The Rats of Willets Basement

October 11, 2018

Dear Swarthmore Campus and Community,

To put it simply, I am perplexed. As I write these words in my spacious bungalow on the first floor of Willets Hall, my fingers tremble in fear and confusion over the incapacitating debacle that I witnessed just moments ago as I went to do my laundry. It’s a mystery to me whether my mind is frozen in disbelief or whether the neurons that compose my grey matter have been firing futile synapses to convince me that that event — that horrific occasion — was simply a hallucination resulting from nights of missed sleep and one-too-many hours breathing in the mysteriously pungent fragrance that emanates from Sharples Dining Hall.
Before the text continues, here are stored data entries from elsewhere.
(** * subjs: the fetch / extract / resolve pipeline of [runner/subjs/runner.go]

    A shallow embedding of the crawler's worker ([fetch]), of the bundle
    heuristics ([ProcessWebpackFile], [parseJSMap]), of the URL resolver
    ([resolveScriptURL]) and of the dispatcher ([Run]), followed by the
    properties of the specification that concern them.

    Go strings are byte strings: they are modelled by [string] (a list of
    8-bit [ascii]).  The two [map[string]bool] duplicate sets and the
    [map[string]string] chunk maps are [gmap]s.  Everything the program gets
    from outside (the network, the HTML parser, [url.Parse], the input file,
    the iteration order of a Go map, the scheduling of the workers) is a field
    of the class [Env]. *)

From Stdlib Require Import Ascii NArith ZArith.
From stdpp Require Import base option list gmap strings fin_maps.

(** ** Go's [strings] package *)

Module strings.

Definition HasPrefix (s pre : string) : bool := String.prefix pre s.

Fixpoint Contains (s sub : string) : bool :=
  String.prefix sub s ||
  match s with
  | EmptyString => false
  | String _ t => Contains t sub
  end.

(** [strings.Cut(s, sep)] for a one-byte separator: the text before the
    first [sep] (all of [s] when there is none). *)
Fixpoint CutBefore (s : string) (sep : ascii) : string :=
  match s with
  | EmptyString => EmptyString
  | String c t => if Ascii.eqb c sep then EmptyString else String c (CutBefore t sep)
  end.

Fixpoint forallb (p : ascii → bool) (s : string) : bool :=
  match s with
  | EmptyString => true
  | String c t => p c && forallb p t
  end.

End strings.

(** The double quote, which the patterns and the bundles are full of. *)
Definition dq : string := String (ascii_of_nat 34) EmptyString.

(** ** Go's [regexp], for the patterns of the program

    The patterns of the program are sequences of literals, capture groups
    and greedy repetitions of one character class.  [regexp] returns the
    leftmost match and, among the matches that start there, the one a
    backtracking matcher finds first; [rmatch] is that backtracking matcher,
    in continuation-passing style.  Matching is on bytes: every class below is
    either a set of ASCII bytes or the complement of one ASCII byte, so the
    bytes of a multi-byte rune are taken or refused together. *)

Module regexp.

Inductive regex : Type :=
| Lit (l : string)               (* literal text *)
| Plus (cls : ascii → bool)      (* [cls]+ , greedy *)
| Star (cls : ascii → bool)      (* [cls]* , greedy *)
| Group (r : regex)              (* ( r ) , capturing *)
| Seq (r1 r2 : regex).

Fixpoint strip (l s : string) : option string :=
  match l, s with
  | EmptyString, _ => Some s
  | String a l', String b s' => if Ascii.eqb a b then strip l' s' else None
  | String _ _, EmptyString => None
  end.

(** The text consumed between [s] and its suffix [rest]. *)
Definition consumed (s rest : string) : string :=
  String.substring 0 (String.length s - String.length rest) s.

(** Greedy repetition: take one more byte of the class first, and fall back
    to stopping here when the continuation fails. *)
Fixpoint star {A} (cls : ascii → bool) (s : string) (k : string → option A) : option A :=
  match s with
  | String c t =>
      if cls c then
        match star cls t k with
        | Some x => Some x
        | None => k s
        end
      else k s
  | EmptyString => k s
  end.

Fixpoint rmatch {A} (r : regex) (s : string) (caps : list string)
    (k : string → list string → option A) : option A :=
  match r with
  | Lit l =>
      match strip l s with
      | Some rest => k rest caps
      | None => None
      end
  | Plus cls =>
      match s with
      | String c t => if cls c then star cls t (λ rest, k rest caps) else None
      | EmptyString => None
      end
  | Star cls => star cls s (λ rest, k rest caps)
  | Group r1 => rmatch r1 s caps (λ rest caps', k rest (caps' ++ [consumed s rest]))
  | Seq r1 r2 => rmatch r1 s caps (λ rest caps', rmatch r2 rest caps' k)
  end.

(** A match anchored at the start of [s]: the slice Go returns (the whole
    match, then the groups). *)
Definition match_here (r : regex) (s : string) : option (list string) :=
  rmatch r s [] (λ rest caps, Some (consumed s rest :: caps)).

(** [FindStringSubmatch]: the leftmost match, [[]] (Go's nil) when none. *)
Fixpoint FindStringSubmatch (r : regex) (s : string) : list string :=
  match match_here r s with
  | Some m => m
  | None =>
      match s with
      | String _ t => FindStringSubmatch r t
      | EmptyString => []
      end
  end.

(** [FindAllStringSubmatch(s, -1)]: the successive non-overlapping leftmost
    matches.  [skip] counts the bytes of the previous match that are still
    to be stepped over.  (Every pattern of the program contains a literal,
    so no match is empty.) *)
Fixpoint find_all (r : regex) (s : string) (skip : nat) {struct s} : list (list string) :=
  match skip with
  | S n =>
      match s with
      | String _ t => find_all r t n
      | EmptyString => []
      end
  | O =>
      match match_here r s with
      | Some m =>
          m :: match s with
               | String _ t => find_all r t (String.length (hd EmptyString m) - 1)
               | EmptyString => []
               end
      | None =>
          match s with
          | String _ t => find_all r t 0
          | EmptyString => []
          end
      end
  end.

Definition FindAllStringSubmatch (r : regex) (s : string) : list (list string) :=
  find_all r s 0.
(** * HyperparameterSearcher: a shallow embedding and its verified properties

    The development follows [ml/unsorted/henri/hyperparameter_searcher.py].

    Python objects that the class shares with its callers (the two
    configuration dictionaries, the candidate lists, the dictionaries it
    returns) live in an explicit heap and are handled through references, so
    that copying ([dict.copy], [list(...)]) and in-place updates
    ([d[k] = v], [list.pop]) are distinguished.  Exceptions are an explicit
    outcome, and the effects of user-supplied callables and of the warnings
    machinery are threaded through the store. *)

From stdpp Require Import base list strings gmap.
From Stdlib Require Import ZArith Lia.

Local Open Scope Z_scope.

(** ** Exceptions and warnings *)

(** One entry of the [errors] list collected by [_check_config]. *)
Inductive problem :=
  | NotHyperparameters (names : gset string)
      (* f'{default_errors} are not hyperparameters' *)
  | CallError (hyp_name : string) (msg : string).
      (* f'{hyp_name} call error: {ex}' *)

(** The second operand of an [assert] statement. *)
Inductive assert_msg :=
  | NoMessage
  | Problems (errors : list problem)
  | NRepError (n_rep n len_interests : Z).

(** The exceptions of the module's own code, by class, and [UserError] for
    any exception that comes out of a user-supplied callable or out of the
    random source, whatever its class, with its message [str(ex)].
    [TypeError] stands for an operation on an object of the wrong kind. *)
Inductive exn :=
  | AssertionError (msg : assert_msg)
  | NameError (name : string)
  | KeyError (key : string)
  | IndexError
  | ValueError
  | ZeroDivisionError
  | TypeError
  | UserError (msg : string).

Inductive warning :=
  | NoDefaultValues (names : gset string)
      (* f'{not_covered_defaults} have no default values' *)
  | MissingDefault (hyp_name : string).
      (* 'Missing default for hyperparameter {}'.format(hyp_name) *)

Definition is_assertion (e : exn) : bool :=
  match e with AssertionError _ => true | _ => false end.

(** [str(ex)] for the exceptions of the model. *)
Definition str_exn (e : exn) : string :=
  match e with
  | UserError msg => msg
  | NameError name => ("name '" +:+ name +:+ "' is not defined")%string
  | KeyError key => ("'" +:+ key +:+ "'")%string
  | IndexError => "list index out of range"%string
  | ValueError => "value is not in list"%string
  | ZeroDivisionError => "integer division or modulo by zero"%string
  | TypeError => "object is not callable"%string
  | AssertionError _ => EmptyString
  end.

Inductive outcome (A : Type) :=
  | Ok (a : A)
  | Raise (e : exn).
Arguments Ok {A} a.
Arguments Raise {A} e.

(** References are indices into the heap. *)
Definition loc := nat.

Section Model.

(** [value] stands for the plain (immutable, neither list nor callable)
    Python values: numbers, strings, [None], tuples of those.  They are
    compared with [==], which is taken to be decidable equality.  [W] is the
    state of whatever the user-supplied callables and the random source
    depend on. *)
Context {value : Type} `{!EqDecision value} {W : Type}.

(** A zero-argument callable: it returns a value or raises, and may change
    the outside world.  It does not touch the objects of the heap. *)
Definition callable : Type := W → (string + value) * W.
Lemma add_diff fuel a b :
  wf a -> wf b -> is_negative a <> is_negative b ->
  returns (add (S (S (S (S fuel)))) a b) (value a + value b).
Proof.
  intros Ha Hb Hs. rewrite add_S.
  destruct (is_negative a) eqn:Na, (is_negative b) eqn:Nb; try congruence; cbn [Bool.eqb].
  - replace (value b + value a) with (value b - value (neg a))
      by (rewrite neg_value by assumption; lia).
    replace (value a + value b) with (value b - value (neg a))
      by (rewrite neg_value by assumption; lia).
    apply sub_nonneg; auto using neg_wf, neg_nonneg.
  - replace (value a + value b) with (value a - value (neg b))
      by (rewrite neg_value by assumption; lia).
    apply sub_nonneg; auto using neg_wf, neg_nonneg.
Qed.

(** Four rounds of fuel are enough to add well-formed numbers. *)
Lemma add_spec fuel a b :
  wf a -> wf b -> (4 <= fuel)%nat -> returns (add fuel a b) (value a + value b).
Proof.
  intros Ha Hb Hf.
  destruct (bool_decide (is_negative a = is_negative b)) eqn:E.
  - apply bool_decide_eq_true in E.
    destruct fuel as [|fuel]; [lia|]. apply add_same; assumption.
  - apply bool_decide_eq_false in E.
    do 4 (destruct fuel as [|fuel]; [lia|]). apply add_diff; assumption.
Qed.
(** * Othello engine and search agents: a shallow embedding

    The development follows the Python sources:
    - [main.py]       the rules engine ([Othello.valid_moves], [Othello.apply_move],
                      [Othello.is_game_over], [Othello.copy]);
    - [utils.py]      the stand-alone board scans used by the heuristics;
    - [heuristics.py] the stability evaluator;
    - [minmax.py]     depth-limited minimax with alpha-beta pruning;
    - [mcts.py]       the Monte Carlo tree search agent.

    The board is the 8x8 integer array of the source, held as a list of rows;
    coordinates are Python integers ([Z]) and every bounds test of the source
    is written out.  Sets of moves are finite sets ([gset]). *)

From Stdlib Require Import ZArith Lia QArith.QArith_base QArith.Qcanon Orders OrdersTac.
From stdpp Require Import base option list gmap sets.

Open Scope Z_scope.

(** ** The board *)

Abbreviation Board := (list (list Z)).
Abbreviation Move := (Z * Z)%type.

(** [0 <= r < 8 and 0 <= c < 8] *)
Definition in_bounds (r c : Z) : bool :=
  (0 <=? r) && (r <? 8) && (0 <=? c) && (c <? 8).

(** [board[r, c]]; the source only reads inside the bounds test. *)
Definition cell (b : Board) (r c : Z) : Z :=
  default 0 (b !! Z.to_nat r ≫= λ row, row !! Z.to_nat c).

(** [board[r, c] = v]; the source only writes cells of legal moves and of
    collected runs, all of them inside the board. *)
Definition set_cell (b : Board) (r c v : Z) : Board :=
  alter (λ row, <[Z.to_nat c := v]> row) (Z.to_nat r) b.
(** A document whose artifact [client] asks for GRPC and inherits NodeJS and
    a traversing [service_yaml] from [common]; and one whose artifact
    [docs] has a traversing [gapic_yaml] and a traversing source path. *)
Definition nodejs_common_document : Config.t unit :=
  Config.Build
    (Artifact.Build "" NODEJS TYPE_UNSPECIFIED "../service.yaml" "" [] [] tt)
    [Artifact.Build "client" LANGUAGE_UNSPECIFIED GRPC "" "" [] [] tt].

Definition traversing_document : Config.t unit :=
  Config.Build
    (Artifact.Build "" PYTHON GAPIC "" "" [] [] tt)
    [Artifact.Build "docs" LANGUAGE_UNSPECIFIED TYPE_UNSPECIFIED "" "a/../gapic.yaml"
       ["protos"; "-../protos"] [] tt].

(** The document with the artifacts c and a, in that order. *)
Definition ca_document : Config.t unit :=
  Config.Build (artifact_named "other") [artifact_named "c"; artifact_named "a"].

(** What PyYAML raises on a document that its scanner cannot read, such as
    one with a quoted scalar that is never closed; the class is neither of
    the two that the loader catches. *)
Definition scanner_error : exn :=
  OtherException "yaml.scanner.ScannerError" "while scanning a quoted scalar".

(** * Properties *)

(** ** Strings *)

Lemma append_nil (s : string) : "" +:+ s = s.
Proof. reflexivity. Qed.

Lemma append_cons (a : ascii) (s r : string) : String a s +:+ r = String a (s +:+ r).
Proof. reflexivity. Qed.

Lemma startswith_spec s pre : Py.startswith s pre = true ↔ has_prefix pre s.
Proof.
  unfold has_prefix. revert s. induction pre as [|a pre IH]; intros s; simpl.
  - split; [intros _; by exists s | done].
  - destruct s as [|b s].
    + split; [done | intros [r Hr]; discriminate].
    + setoid_rewrite append_cons.
      destruct (Ascii.eqb_spec a b) as [->|Hne].
      * rewrite IH. split; intros [r Hr]; exists r; congruence.
      * split; [done | intros [r Hr]; congruence].
Qed.
(** X2. The identifier of a listing is the last path segment of its URL
    without the query string: for a URL [base/segment] or
    [base/segment?query] whose segment holds no slash and no question
    mark, and whose query holds no slash, it is the segment.  So URLs that
    differ only in their query share an identifier, and a URL that ends
    in a slash has the empty identifier. *)
Theorem sourceId_of_segment base segment :
  contains "/" segment = false →
  contains "?" segment = false →
  Backmarket.sourceId_of (base +:+ "/" +:+ segment) = segment ∧
  ∀ query,
    contains "/" query = false →
    Backmarket.sourceId_of (base +:+ "/" +:+ segment +:+ "?" +:+ query) = segment.
Proof.
  intros Hslash Hq. unfold Backmarket.sourceId_of. split.
  - change (base +:+ "/" +:+ segment) with (base +:+ String "/" segment).
    rewrite split_app, last_app_not_nil by apply split_not_nil.
    rewrite (split_no_sep "/" segment Hslash). simpl.
    by rewrite (split_no_sep "?" segment Hq).
  - intros query Hquery.
    change (base +:+ "/" +:+ segment +:+ "?" +:+ query)
      with (base +:+ String "/" (segment +:+ String "?" query)).
    rewrite split_app, last_app_not_nil by apply split_not_nil.
    rewrite (split_no_sep "/" (segment +:+ String "?" query)).
    + simpl. rewrite split_app, (split_no_sep "?" segment Hq). done.
    + clear Hq. induction segment as [| c segment IH].
      * rewrite append_empty. simpl. done.
      * rewrite append_cons. simpl in *.
        apply orb_false_elim in Hslash as [-> Hs]. by rewrite IH.
Qed.

Lemma sourceId_of_segment_witness :
  Backmarket.sourceId_of ("https://www.backmarket.com/p" +:+ "/" +:+ "iphone-12")
  = "iphone-12" ∧
  ∀ query,
    contains "/" query = false →
    Backmarket.sourceId_of
      ("https://www.backmarket.com/p" +:+ "/" +:+ "iphone-12" +:+ "?" +:+ query)
    = "iphone-12".
Proof.
  apply (sourceId_of_segment "https://www.backmarket.com/p" "iphone-12");
    reflexivity.
Defined.
(** * Knowledge-graph construction: [transformDataToGraph]

    A shallow embedding of the entity-to-graph transformation of the
    [KnowledgeGraph] React component (its callback [transformDataToGraph])
    together with the properties of the built graph.

    Modelling choices.
    - JavaScript strings are [string]s.  The source only compares strings
      ([===], [includes], map keys) and concatenates them, and on well-formed
      strings these agree whether a string is read as its code units or as
      its UTF-8 bytes.  [toLowerCase], a function of the runtime, is a
      parameter of the development.
    - Template literals [`func-${index}`] print the index in decimal with
      stdpp's [pretty].
    - The [Map<string,string>] called [nodeMap] is a [gmap string string];
      only [get], [has] and [set] are used by the source.
    - The arrays [nodes] and [edges] are lists; [push] appends at the end, so
      [find] returns the earliest pushed match as in the source.
    - [forEach] threads the three mutable locals through the callback as an
      explicit accumulator.
    - Optional fields of a relationship record ([caller?: string | null], ...)
      are [option string]; an omitted [relationships] prop is the record of
      four empty lists, as the default parameter of the component makes it.
      The [metrics] prop is not read by the transformation and is left out. *)

From Stdlib Require Import Ascii String.
From stdpp Require Import base option list gmap strings pretty.

Local Open Scope string_scope.
Local Open Scope list_scope.

(** ** Strings as JavaScript uses them *)

(** [includes s t] is [s.includes(t)]: [t] occurs in [s] as a substring. *)
Fixpoint includes (s t : string) : bool :=
  String.prefix t s ||
  match s with
  | EmptyString => false
  | String _ s' => includes s' t
  end.

(** Truthiness of a string value: only the empty string is falsy. *)
Definition truthy (s : string) : bool :=
  match s with
  | EmptyString => false
  | String _ _ => true
  end.

(** [String.prototype.toLowerCase] belongs to the runtime, not to the
    repository: the development takes it as a parameter.  Nothing is assumed
    about which characters it changes, in particular not that it works
    character by character; the one fact relied upon is that the lower-casing
    of a string is empty exactly when the string is. *)
Class LowerCase := {
  toLowerCase : string → string;
  toLowerCase_truthy : ∀ s, truthy (toLowerCase s) = truthy s
}.

(** On strings of ASCII characters the runtime's function lowers the letters
    [A] to [Z] and leaves every other character as it is. *)
Definition lowerChar (c : ascii) : ascii :=
  let n := nat_of_ascii c in
  if (65 <=? n)%nat && (n <=? 90)%nat then ascii_of_nat (n + 32) else c.

Fixpoint asciiToLowerCase (s : string) : string :=
  match s with
  | EmptyString => EmptyString
  | String c s' => String (lowerChar c) (asciiToLowerCase s')
  end.

(** The instance with which the sample inputs, all of them ASCII, are
    evaluated. *)
Definition asciiLowerCase : LowerCase :=
  {| toLowerCase := asciiToLowerCase;
     toLowerCase_truthy := λ s,
       match s with
       | EmptyString => eq_refl
       | String _ _ => eq_refl
       end |}.

(** A closed membership goal is decided by evaluation. *)
Ltac elem_by_compute := apply (bool_decide_unpack _); vm_compute; exact I.

Section Graph.
Context {lowerCase : LowerCase}.

(** ** Data model (lib/api.ts and the component's interfaces) *)

Record ParsedFunction := {
  f_name : string;
  f_args : list string;
  f_returns : option string;
  f_docstring : option string
}.

Record ParsedClass := {
  c_name : string;
  c_bases : list string;
  c_docstring : option string;
  c_methods : list ParsedFunction
}.

Inductive RelationshipType := function_call | method_call | attribute_access_t.

Record Relationship := {
  caller : option string;
  callee : option string;
  object : option string;
  method : option string;
  attribute : option string;
  r_type : RelationshipType
}.

Record Relationships := {
  function_calls : list Relationship;
  class_inheritance : list Relationship;
  method_calls : list Relationship;
  attribute_access : list Relationship
}.

(** The payload of a node is the entity object itself; the stub literal of
    the inheritance branch has exactly the fields of a [ParsedClass]. *)
Inductive NodeData :=
| FunctionData (f : ParsedFunction)
| ClassData (c : ParsedClass).

Definition nd_name (d : NodeData) : string :=
  match d with
  | FunctionData f => f_name f
  | ClassData c => c_name c
  end.

Inductive NodeType := TFunction | TClass | TMethod.
Inductive EdgeType := Calls | Inherits | Contains.

Record GraphNode := {
  n_id : string;
  n_label : string;
  n_type : NodeType;
  n_nodeData : NodeData
}.

Record GraphEdge := {
  e_id : string;
  e_source : string;
  e_target : string;
  e_type : EdgeType
}.

Global Instance ParsedFunction_eq_dec : EqDecision ParsedFunction.
Proof. solve_decision. Defined.
Global Instance ParsedClass_eq_dec : EqDecision ParsedClass.
Proof. solve_decision. Defined.
Global Instance NodeData_eq_dec : EqDecision NodeData.
Proof. solve_decision. Defined.
Global Instance NodeType_eq_dec : EqDecision NodeType.
Proof. solve_decision. Defined.
Global Instance EdgeType_eq_dec : EqDecision EdgeType.
Proof. solve_decision. Defined.
Global Instance GraphNode_eq_dec : EqDecision GraphNode.
Proof. solve_decision. Defined.
Global Instance GraphEdge_eq_dec : EqDecision GraphEdge.
Proof. solve_decision. Defined.

(** The component's props and its filter state. *)
Record Props := {
  functions : list ParsedFunction;
  classes : list ParsedClass;
  relationships : Relationships
}.

Record FilterState := {
  searchTerm : string;
  showFunctions : bool;
  showClasses : bool;
  showMethods : bool;
  showRelationships : bool
}.

(** The three mutable locals of [transformDataToGraph]. *)
Record Acc := {
  nodes : list GraphNode;
  edges : list GraphEdge;
  nodeMap : gmap string string
}.

Definition emptyAcc : Acc := {| nodes := []; edges := []; nodeMap := ∅ |}.

Definition pushNode (n : GraphNode) (s : Acc) : Acc :=
  {| nodes := nodes s ++ [n]; edges := edges s; nodeMap := nodeMap s |}.

Definition pushEdge (e : GraphEdge) (s : Acc) : Acc :=
  {| nodes := nodes s; edges := edges s ++ [e]; nodeMap := nodeMap s |}.

Definition setName (k v : string) (s : Acc) : Acc :=
  {| nodes := nodes s; edges := edges s; nodeMap := <[k:=v]> (nodeMap s) |}.

(** [Array.prototype.forEach] with the element and its index. *)
Fixpoint forEachFrom {A St : Type} (f : A → nat → St → St) (i : nat) (l : list A) (s : St) : St :=
  match l with
  | [] => s
  | x :: l' => forEachFrom f (S i) l' (f x i s)
  end.

Definition forEach {A St : Type} (f : A → nat → St → St) (l : list A) (s : St) : St :=
  forEachFrom f 0 l s.

(** ** The transformation *)

(** [!searchTerm || name.toLowerCase().includes(searchTerm.toLowerCase())] *)
Definition matchesSearch (st : FilterState) (name : string) : bool :=
  negb (truthy (searchTerm st)) ||
  includes (toLowerCase name) (toLowerCase (searchTerm st)).

Definition funcId (index : nat) : string := "func-" +:+ pretty index.
Definition classId (classIndex : nat) : string := "class-" +:+ pretty classIndex.
Definition methodId (classIndex methodIndex : nat) : string :=
  "method-" +:+ pretty classIndex +:+ "-" +:+ pretty methodIndex.
Definition baseStubId (base : string) : string := "base-" +:+ base.

Definition functionNode (index : nat) (func : ParsedFunction) : GraphNode :=
  {| n_id := funcId index; n_label := f_name func;
     n_type := TFunction; n_nodeData := FunctionData func |}.

Definition classNode (classIndex : nat) (cls : ParsedClass) : GraphNode :=
  {| n_id := classId classIndex; n_label := c_name cls;
     n_type := TClass; n_nodeData := ClassData cls |}.

Definition methodNode (classIndex methodIndex : nat) (m : ParsedFunction) : GraphNode :=
  {| n_id := methodId classIndex methodIndex; n_label := f_name m;
     n_type := TMethod; n_nodeData := FunctionData m |}.

Definition stubPayload (base : string) : ParsedClass :=
  {| c_name := base; c_bases := []; c_docstring := None; c_methods := [] |}.

Definition stubNode (baseId base : string) : GraphNode :=
  {| n_id := baseId; n_label := base;
     n_type := TClass; n_nodeData := ClassData (stubPayload base) |}.

Definition containsEdge (cid mid : string) : GraphEdge :=
  {| e_id := "edge-" +:+ cid +:+ "-" +:+ mid;
     e_source := cid; e_target := mid; e_type := Contains |}.

Definition inheritsEdge (cid baseId : string) (baseIndex : nat) : GraphEdge :=
  {| e_id := "inherit-" +:+ cid +:+ "-" +:+ baseId +:+ "-" +:+ pretty baseIndex;
     e_source := cid; e_target := baseId; e_type := Inherits |}.

Definition callEdge (index : nat) (callerId calleeId : string) : GraphEdge :=
  {| e_id := "call-" +:+ pretty index;
     e_source := callerId; e_target := calleeId; e_type := Calls |}.

Definition methodCallEdge (index : nat) (objectId mid : string) : GraphEdge :=
  {| e_id := "method-call-" +:+ pretty index;
     e_source := objectId; e_target := mid; e_type := Calls |}.

(** Callback of [functions.forEach]. *)
Definition addFunction (st : FilterState) (func : ParsedFunction) (index : nat) (s : Acc) : Acc :=
  if matchesSearch st (f_name func) then
    setName (f_name func) (funcId index) (pushNode (functionNode index func) s)
  else s.

(** Callback of [cls.methods.forEach]. *)
Definition addMethod (st : FilterState) (classIndex : nat) (cid : string)
    (m : ParsedFunction) (methodIndex : nat) (s : Acc) : Acc :=
  if matchesSearch st (f_name m) then
    pushEdge (containsEdge cid (methodId classIndex methodIndex))
      (pushNode (methodNode classIndex methodIndex m) s)
  else s.

(** [nodeMap.get(base) || `base-${base}`] *)
Definition resolveBase (reg : gmap string string) (base : string) : string :=
  match reg !! base with
  | Some v => if truthy v then v else baseStubId base
  | None => baseStubId base
  end.

Definition hasId (i : string) (n : GraphNode) : bool := bool_decide (n_id n = i).

(** Callback of [cls.bases.forEach]. *)
Definition addBase (cid : string) (base : string) (baseIndex : nat) (s : Acc) : Acc :=
  let baseId := resolveBase (nodeMap s) base in
  let s' :=
    match List.find (hasId baseId) (nodes s) with
    | Some _ => s
    | None => setName base baseId (pushNode (stubNode baseId base) s)
    end in
  pushEdge (inheritsEdge cid baseId baseIndex) s'.

(** Callback of [classes.forEach]. *)
Definition addClass (st : FilterState) (cls : ParsedClass) (classIndex : nat) (s : Acc) : Acc :=
  if matchesSearch st (c_name cls) then
    let cid := classId classIndex in
    let s1 := setName (c_name cls) cid (pushNode (classNode classIndex cls) s) in
    let s2 :=
      if showMethods st
      then forEach (addMethod st classIndex cid) (c_methods cls) s1
      else s1 in
    if (0 <? length (c_bases cls))%nat
    then forEach (addBase cid) (c_bases cls) s2
    else s2
  else s.
(** * Stockholm parking tool: data-freshness layer and ranking

    A shallow embedding of [src/data.ts] (retrying fetcher, response
    normalizers, facility cache, stale-while-revalidate availability cache)
    and of [sortRecommendations] from [src/tool.ts], followed by the
    properties of the specification that are stated about them.  The rest
    of the program - the tool method, the distance helper, the
    configuration and the HTTP server - is embedded after them, and
    further properties of the whole close the file.

    Conventions.
    - A JavaScript value that may be [undefined] is an [option json];
      [None] is [undefined].
    - Code that may throw returns a [result]; [Throw] carries the Error.
    - Timestamps ([Date.now()]) and durations are integers of milliseconds.
    - Requests, sleeps and calls of the logger are recorded as a list of
      [effect]s, in the order in which they happen.
    - Asynchronous code is cut at its [await]s: the part that runs before
      the suspension is one function, the continuation another.  A
      suspended computation waits in the state as a [task], together
      with the place its request sequence has reached, and goes on one
      turn of the event loop at a time: when the response to its request
      arrives, and when its back-off sleep is over. *)

From stdpp Require Import base strings list gmap pretty sorting.
From Stdlib Require Import ZArith QArith Qround Lqa Lia Ascii.

Open Scope Z_scope.

(** ** Exceptions *)

(** Every value the modelled code throws or rethrows on the paths below is
    an [Error] instance; only its [message] is ever read. *)
Inductive exn := Error (message : string).

Definition message (e : exn) : string := let 'Error m := e in m.

Inductive result (A : Type) :=
| Ok (a : A)
| Throw (e : exn).
Arguments Ok {A} a.
Arguments Throw {A} e.

Global Instance result_ret : MRet result := @Ok.
Global Instance result_bind : MBind result :=
  λ A B f m, match m with Ok a => f a | Throw e => Throw e end.
Global Instance result_fmap : FMap result :=
  λ A B f m, match m with Ok a => Ok (f a) | Throw e => Throw e end.

Definition is_Ok {A} (r : result A) : bool :=
  match r with Ok _ => true | Throw _ => false end.

(** [xs.map(f)] where [f] may throw: the first exception aborts the map. *)
Fixpoint mapM {A B} (f : A → result B) (l : list A) : result (list B) :=
  match l with
  | [] => Ok []
  | x :: l' => y ← f x; ys ← mapM f l'; Ok (y :: ys)
  end.

(** ** JavaScript numbers and JSON values *)

Module Js.

(** An IEEE double is NaN, an infinity or a finite rational.  Signed zero
    is not distinguished: no code below can observe it. *)
Inductive number :=
| NaN
| Infinity (negative : bool)
| Finite (x : Q).

(** Three functions of the language runtime are called by the program but
    are no part of it: the two decimal conversions ([StringToNumber] of the
    [Number(...)] coercion, [Number::toString]) and the URL parser.  The
    development is parametric in them.  [URL_href path base] is
    [new URL(path, base).toString()]; a parse failure [inl s] carries
    [String(error)] of the TypeError. *)
Class Runtime := {
  StringToNumber : string → number;
  NumberToString : number → string;
  URL_href : string → string → string + string
}.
As I stood just moments ago in the laundry room of Willets basement, hungrily clutching a Tide Pod in one hand, I glimpsed out of the room’s glass door and witnessed it. For a moment, in sheer disbelief, my vision became blurry and the muscles in my hands lost control, causing the squishy chemical delicacy in my hand to tumble and burst on the ground like the refreshing gush of a fallen milk jug. The laundry room of Willets basement seemed to fall silent in the aftermath of my witnessing it.

A rat, its nose pink and its hands unimposing, skittered across the floor. A not-unfamiliar sight for the brick-and-mortar dungeon that is Willets Basement. It climbed into the mouth of a student whom I presumed to be taking a power nap. It engulfed its furry, ellipsoidal gray body in the moist cavern of the student’s mouth and disappeared. Moments later, that student came to life and bade me hello as I stood mystified by the event that I had just witnessed.

I then saw a second rat scurry across the floor, and instead of expressing any disgust, my fellow student merely spoke to it in what I imagine was some sort of ubiquitous rat language. When I entered the residential area of Willets basement, I heard no human language — instead, I merely heard a cacophony of nibbling and squeaking noises. While I did not see any more human beings, I did see three more rats rush into various rooms by squeezing themselves through the cracks underneath the dorms.

The next time that I ventured downstairs to move my laundry from the washing machine to the drying machine, I noticed a human skin in one of the dryers, one in which the rats presumably resided as they moonlighted as Swarthmore students. I opened two more dryers containing human skins until I found one that contained nothing but a warm, fresh load of adult human apparel which I placed on top of the dryer so that I could start my own cycle.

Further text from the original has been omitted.